* Exercise
Could you write the entries out again, exactly as they appear?

- Opening Delimiter -

Lemma run_op_causal o sm w :
  op_wf o → clock_room sm → causal_inv sm → causal_inv (run_op o (sm, w)).1.
Proof.
  intros Ho Hroom Hinv. destruct Hinv as [Hwf Hall] eqn:Heq; clear Heq.
  assert (Hins : ∀ id t, t_VectorClock t = VectorClock.Copy (vectorClock sm) →
    map_Forall (λ _ t, VectorClock.clock_wf (t_VectorClock t) ∧
      VectorClock.clock_le (t_VectorClock t) (vectorClock sm)) (<[id := t]> (currentState sm))).
  { intros id t Ht. apply map_Forall_insert_2; [|done]. rewrite Ht. by autorewrite with go. }
  destruct o; simpl in *.
  - unfold IssueTicket. destruct (currentState sm !! ticketID); [done|].
    split; [done|]. by apply Hins.
  - by apply seed_causal.
  - unfold ValidateTicket. repeat case_match; try done. by apply finish_transition_causal.
  - unfold ConsumeTicket. repeat case_match; try done. by apply finish_transition_causal.
  - unfold DisputeTicket. repeat case_match; try done. by apply finish_transition_causal.
  - unfold SyncTicket. destruct (currentState sm !! ticketID); [done|].
    destruct (run_handlers _ _ _ _ _). split; [done|]. by apply Hins.
  - by apply merge_causal.
Qed.

(** A node's machine after start-up: callbacks registered, no ticket yet. *)
Definition boot (id : string) (hs : list (StateChangeHandler W)) (pub : option (StatePublisher W))
    : StateMachine W :=
  let sm := foldl (λ sm h, RegisterHandler h sm) (NewStateMachine id) hs in
  match pub with Some p => RegisterPublisher p sm | None => sm end.

Lemma boot_fields id hs pub :
  currentState (boot id hs pub) = ∅ ∧ transitions (boot id hs pub) = [] ∧
  vectorClock (boot id hs pub) = VectorClock.NewVectorClock id.
Proof.
  assert (H : ∀ sm, currentState (foldl (λ sm h, RegisterHandler h sm) sm hs) = currentState sm ∧
    transitions (foldl (λ sm h, RegisterHandler h sm) sm hs) = transitions sm ∧
    vectorClock (foldl (λ sm h, RegisterHandler h sm) sm hs) = vectorClock sm).
  { induction hs as [|h hs IH]; intros sm; [done|]. apply (IH (RegisterHandler h sm)). }
  unfold boot. destruct pub; simpl; apply (H (NewStateMachine id)).
Qed.

Lemma boot_audit id hs pub : audit_inv (boot id hs pub).
Proof. destruct (boot_fields id hs pub) as (H1 & H2 & _). intros i. by rewrite H1, H2, lookup_empty. Qed.

Lemma boot_causal id hs pub : causal_inv (boot id hs pub).
Proof.
  destruct (boot_fields id hs pub) as (H1 & _ & H3). unfold causal_inv. rewrite H1, H3.
  split; [apply VectorClock.NewVectorClock_wf | apply map_Forall_empty].
Qed.

(** *** Merging versions *)

(** What two replicas must agree on. *)
Definition version (t : Ticket) : string * string * Z :=
  (t_State t, t_ValidatorID t, t_Timestamp t).

(** Which version of a known ticket survives a merge. *)
Lemma merge_ticket_lookup m (r l : Ticket) :
  m !! t_ID r = Some l →
  merge_ticket m r !! t_ID r = Some
    (match VectorClock.Compare (t_VectorClock l) (t_VectorClock r) with
     | Before => adopt r l
     | Concurrent => if (t_Timestamp l <? t_Timestamp r)%Z then adopt r l else l
     | _ => l
     end).
Proof.
  intros E. unfold merge_ticket. rewrite E.
  destruct (VectorClock.Compare _ _); try case_match; by rewrite ?lookup_insert_eq.
Qed.
(* ===== verification/PbftSpec.v ===== *)
(** The replication protocol as labelled moves, and the proof that every entry point of [Pbft] makes
    exactly the moves that its script allows.

    [move] lists what one replica can do in one go, and [spec_step] gives each move its guard and the
    whole state it leads to, every field of the node included. [script] says, for each entry point
    of the node ([src/pkg/consensus/pbft.go]), which moves it makes and in what order: what a message
    that fails a check may not do, where a vote ends without a quorum, when a timer that fires is
    ignored. [handle_performs] shows that the code keeps to its script. The invariants of [PbftInv]
    are proved on the moves. *)

From S2P Require Import Prelude Hashing Proto Messages Pbft.

Module PbftSpec.
Import Messages Pbft.
Local Open Scope go_scope.

Section spec.
Context {W : Type}.
Implicit Types n : PBFTNode W.
Implicit Types w : W.

(** What the application does on a committed request. *)
Definition replicated n (req : Request) w : W :=
  match stateReplicator n with Some r => fst (r req w) | None => w end.

(** 2f+1 votes, and at least one. *)
Definition quorum n (votes : Z) : Prop := (Z.max 1 (2 * f n + 1) ≤ votes)%Z.

#[export] Instance quorum_dec n votes : Decision (quorum n votes).
Proof. unfold quorum. apply _. Defined.

(** The votes of a checkpoint for one digest. *)
Definition digest_votes (digest : string) (votes : gmap string Checkpoint) : gmap string Checkpoint :=
  filter (λ kv, cp_StateDigest kv.2 = digest) votes.

(** ** Moves *)

Inductive move :=
| MRegisterHandler (h : ConsensusHandler (W:=W))
| MRegisterCallback (requestID : string) (cb : option Callback)
| MRegisterReplicator (r : option (StateReplicator (W:=W)))
| MClose
| MPending (pending : bool)
| MEnqueue (msg : ConsensusMessage)
| MDequeue (msg : ConsensusMessage)
| MAssign (s : Z) (req : Request)
| MAccept (m : PrePrepareMsg)
| MPrepareVote (m : PrepareMsg)
| MOwnCommit (m : CommitMsg)
| MCommitVote (m : CommitMsg)
| MExecute (s : Z) (req : Request)
| MReject (s : Z) (req : Request) (err : string)
| MOwnCheckpoint (now s : Z)
| MCheckpointVote (ckpt : Checkpoint)
| MStable (s : Z) (digest : string)
| MSuspect
| MViewVote (m : ViewChangeMsg)
| MEnterView (v : Z).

- Closing Delimiter -

* Written answer
Lemma run_op_causal o sm w :
  op_wf o → clock_room sm → causal_inv sm → causal_inv (run_op o (sm, w)).1.
Proof.
  intros Ho Hroom Hinv. destruct Hinv as [Hwf Hall] eqn:Heq; clear Heq.
  assert (Hins : ∀ id t, t_VectorClock t = VectorClock.Copy (vectorClock sm) →
    map_Forall (λ _ t, VectorClock.clock_wf (t_VectorClock t) ∧
      VectorClock.clock_le (t_VectorClock t) (vectorClock sm)) (<[id := t]> (currentState sm))).
  { intros id t Ht. apply map_Forall_insert_2; [|done]. rewrite Ht. by autorewrite with go. }
  destruct o; simpl in *.
  - unfold IssueTicket. destruct (currentState sm !! ticketID); [done|].
    split; [done|]. by apply Hins.
  - by apply seed_causal.
  - unfold ValidateTicket. repeat case_match; try done. by apply finish_transition_causal.
  - unfold ConsumeTicket. repeat case_match; try done. by apply finish_transition_causal.
  - unfold DisputeTicket. repeat case_match; try done. by apply finish_transition_causal.
  - unfold SyncTicket. destruct (currentState sm !! ticketID); [done|].
    destruct (run_handlers _ _ _ _ _). split; [done|]. by apply Hins.
  - by apply merge_causal.
Qed.

(** A node's machine after start-up: callbacks registered, no ticket yet. *)
Definition boot (id : string) (hs : list (StateChangeHandler W)) (pub : option (StatePublisher W))
    : StateMachine W :=
  let sm := foldl (λ sm h, RegisterHandler h sm) (NewStateMachine id) hs in
  match pub with Some p => RegisterPublisher p sm | None => sm end.

Lemma boot_fields id hs pub :
  currentState (boot id hs pub) = ∅ ∧ transitions (boot id hs pub) = [] ∧
  vectorClock (boot id hs pub) = VectorClock.NewVectorClock id.
Proof.
  assert (H : ∀ sm, currentState (foldl (λ sm h, RegisterHandler h sm) sm hs) = currentState sm ∧
    transitions (foldl (λ sm h, RegisterHandler h sm) sm hs) = transitions sm ∧
    vectorClock (foldl (λ sm h, RegisterHandler h sm) sm hs) = vectorClock sm).
  { induction hs as [|h hs IH]; intros sm; [done|]. apply (IH (RegisterHandler h sm)). }
  unfold boot. destruct pub; simpl; apply (H (NewStateMachine id)).
Qed.

Lemma boot_audit id hs pub : audit_inv (boot id hs pub).
Proof. destruct (boot_fields id hs pub) as (H1 & H2 & _). intros i. by rewrite H1, H2, lookup_empty. Qed.

Lemma boot_causal id hs pub : causal_inv (boot id hs pub).
Proof.
  destruct (boot_fields id hs pub) as (H1 & _ & H3). unfold causal_inv. rewrite H1, H3.
  split; [apply VectorClock.NewVectorClock_wf | apply map_Forall_empty].
Qed.

(** *** Merging versions *)

(** What two replicas must agree on. *)
Definition version (t : Ticket) : string * string * Z :=
  (t_State t, t_ValidatorID t, t_Timestamp t).

(** Which version of a known ticket survives a merge. *)
Lemma merge_ticket_lookup m (r l : Ticket) :
  m !! t_ID r = Some l →
  merge_ticket m r !! t_ID r = Some
    (match VectorClock.Compare (t_VectorClock l) (t_VectorClock r) with
     | Before => adopt r l
     | Concurrent => if (t_Timestamp l <? t_Timestamp r)%Z then adopt r l else l
     | _ => l
     end).
Proof.
  intros E. unfold merge_ticket. rewrite E.
  destruct (VectorClock.Compare _ _); try case_match; by rewrite ?lookup_insert_eq.
Qed.
(* ===== verification/PbftSpec.v ===== *)
(** The replication protocol as labelled moves, and the proof that every entry point of [Pbft] makes
    exactly the moves that its script allows.

    [move] lists what one replica can do in one go, and [spec_step] gives each move its guard and the
    whole state it leads to, every field of the node included. [script] says, for each entry point
    of the node ([src/pkg/consensus/pbft.go]), which moves it makes and in what order: what a message
    that fails a check may not do, where a vote ends without a quorum, when a timer that fires is
    ignored. [handle_performs] shows that the code keeps to its script. The invariants of [PbftInv]
    are proved on the moves. *)

From S2P Require Import Prelude Hashing Proto Messages Pbft.

Module PbftSpec.
Import Messages Pbft.
Local Open Scope go_scope.

Section spec.
Context {W : Type}.
Implicit Types n : PBFTNode W.
Implicit Types w : W.

(** What the application does on a committed request. *)
Definition replicated n (req : Request) w : W :=
  match stateReplicator n with Some r => fst (r req w) | None => w end.

(** 2f+1 votes, and at least one. *)
Definition quorum n (votes : Z) : Prop := (Z.max 1 (2 * f n + 1) ≤ votes)%Z.

#[export] Instance quorum_dec n votes : Decision (quorum n votes).
Proof. unfold quorum. apply _. Defined.

(** The votes of a checkpoint for one digest. *)
Definition digest_votes (digest : string) (votes : gmap string Checkpoint) : gmap string Checkpoint :=
  filter (λ kv, cp_StateDigest kv.2 = digest) votes.

(** ** Moves *)

Inductive move :=
| MRegisterHandler (h : ConsensusHandler (W:=W))
| MRegisterCallback (requestID : string) (cb : option Callback)
| MRegisterReplicator (r : option (StateReplicator (W:=W)))
| MClose
| MPending (pending : bool)
| MEnqueue (msg : ConsensusMessage)
| MDequeue (msg : ConsensusMessage)
| MAssign (s : Z) (req : Request)
| MAccept (m : PrePrepareMsg)
| MPrepareVote (m : PrepareMsg)
| MOwnCommit (m : CommitMsg)
| MCommitVote (m : CommitMsg)
| MExecute (s : Z) (req : Request)
| MReject (s : Z) (req : Request) (err : string)
| MOwnCheckpoint (now s : Z)
| MCheckpointVote (ckpt : Checkpoint)
| MStable (s : Z) (digest : string)
| MSuspect
| MViewVote (m : ViewChangeMsg)
| MEnterView (v : Z).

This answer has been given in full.